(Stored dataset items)
· · · ·
(** ** taskstatus *)

Inductive Kind := KindOpen | KindWorking | KindBlocked | KindReview | KindDone | KindCancelled.
#[export] Instance Kind_eq_dec : EqDecision Kind.
Proof. solve_decision. Defined.

Definition DefaultKinds : list (string * Kind) :=
  [("open", KindOpen); ("todo", KindOpen);
   ("doing", KindWorking); ("in_progress", KindWorking); ("in-progress", KindWorking);
   ("inprogress", KindWorking); ("running", KindWorking); ("active", KindWorking);
   ("wip", KindWorking); ("started", KindWorking); ("ongoing", KindWorking);
   ("blocked", KindBlocked); ("waiting", KindBlocked); ("stuck", KindBlocked);
   ("paused", KindBlocked); ("on_hold", KindBlocked); ("on-hold", KindBlocked);
   ("review", KindReview); ("in_review", KindReview); ("in-review", KindReview);
   ("needs_review", KindReview); ("needs-review", KindReview); ("awaiting_review", KindReview);
   ("done", KindDone); ("completed", KindDone); ("complete", KindDone); ("finished", KindDone);
   ("closed", KindDone); ("resolved", KindDone); ("shipped", KindDone); ("archived", KindDone);
   ("cancelled", KindCancelled); ("canceled", KindCancelled); ("abandoned", KindCancelled);
   ("wontfix", KindCancelled); ("wont-fix", KindCancelled); ("won't_fix", KindCancelled);
   ("rejected", KindCancelled)].

Definition lookup_kind (s : string) : option Kind :=
  snd <$> List.find (fun p => bool_decide (p.1 = s)) DefaultKinds.

Definition Normalize (status : string) : string := ToLower (TrimSpace status).

Definition DefaultKind (status : string) : option Kind := lookup_kind (Normalize status).

Definition IsTerminalKind (k : Kind) : bool :=
  match k with KindDone | KindCancelled => true | _ => false end.

(** ** Rows *)

Record TaskStatusHistoryEntry := {
  h_At : Z; h_BySession : string; h_ByPeer : string; h_Evt : string;
  h_From : string; h_To : string; h_Note : string }.

(** [store.Task], its fields grouped by what writes them. *)
Record Content := {
  Title : string; Description : string; Status : string; ClosedAt : option Z;
  Priority : string; DueAt : option Z; TagsJSON : string; Meta : string }.
Record Assignment := {
  AssigneeSessionID : string; AssigneeOriginKind : string; AssigneePeerID : string;
  AssigneeUserID : string; AssignedBySessionID : string; AssignedByPeerID : string;
  AssignedAt : option Z; LeaseExpiresAt : option Z }.
Record Provenance := {
  SourceKind : string; SourceSessionID : string; SourceToolCallID : string;
  CreatedBySessionID : string; OriginPeerID : string; CreatedAt : Z }.
Record VisibilityState := {
  OwnerPrincipalID : string; Visibility : string; VisibilityEpoch : Z;
  VisibilityUpdatedByPrincipalID : string; VisibilityUpdatedAt : option Z }.
Record Task := {
  ID : string; WorkspaceID : string;
  content : Content; assignment : Assignment; provenance : Provenance;
  visibility : VisibilityState;
  UpdatedBySessionID : string; StatusHistory : list TaskStatusHistoryEntry;
  HlcAt : string; RemoteBaseHLC : string; Pinned : bool;
  DeletedAt : option Z; UpdatedAt : Z }.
· · · ·
*About this task:*
Start at the first line of the data above. Stop after the line containing "Definition Normalize (status", reproducing each line exactly and adding nothing.

*Solution to the exercise:*
(** ** taskstatus *)

Inductive Kind := KindOpen | KindWorking | KindBlocked | KindReview | KindDone | KindCancelled.
#[export] Instance Kind_eq_dec : EqDecision Kind.
Proof. solve_decision. Defined.

Definition DefaultKinds : list (string * Kind) :=
  [("open", KindOpen); ("todo", KindOpen);
   ("doing", KindWorking); ("in_progress", KindWorking); ("in-progress", KindWorking);
   ("inprogress", KindWorking); ("running", KindWorking); ("active", KindWorking);
   ("wip", KindWorking); ("started", KindWorking); ("ongoing", KindWorking);
   ("blocked", KindBlocked); ("waiting", KindBlocked); ("stuck", KindBlocked);
   ("paused", KindBlocked); ("on_hold", KindBlocked); ("on-hold", KindBlocked);
   ("review", KindReview); ("in_review", KindReview); ("in-review", KindReview);
   ("needs_review", KindReview); ("needs-review", KindReview); ("awaiting_review", KindReview);
   ("done", KindDone); ("completed", KindDone); ("complete", KindDone); ("finished", KindDone);
   ("closed", KindDone); ("resolved", KindDone); ("shipped", KindDone); ("archived", KindDone);
   ("cancelled", KindCancelled); ("canceled", KindCancelled); ("abandoned", KindCancelled);
   ("wontfix", KindCancelled); ("wont-fix", KindCancelled); ("won't_fix", KindCancelled);
   ("rejected", KindCancelled)].

Definition lookup_kind (s : string) : option Kind :=
  snd <$> List.find (fun p => bool_decide (p.1 = s)) DefaultKinds.

Definition Normalize (status : string) : string := ToLower (TrimSpace status).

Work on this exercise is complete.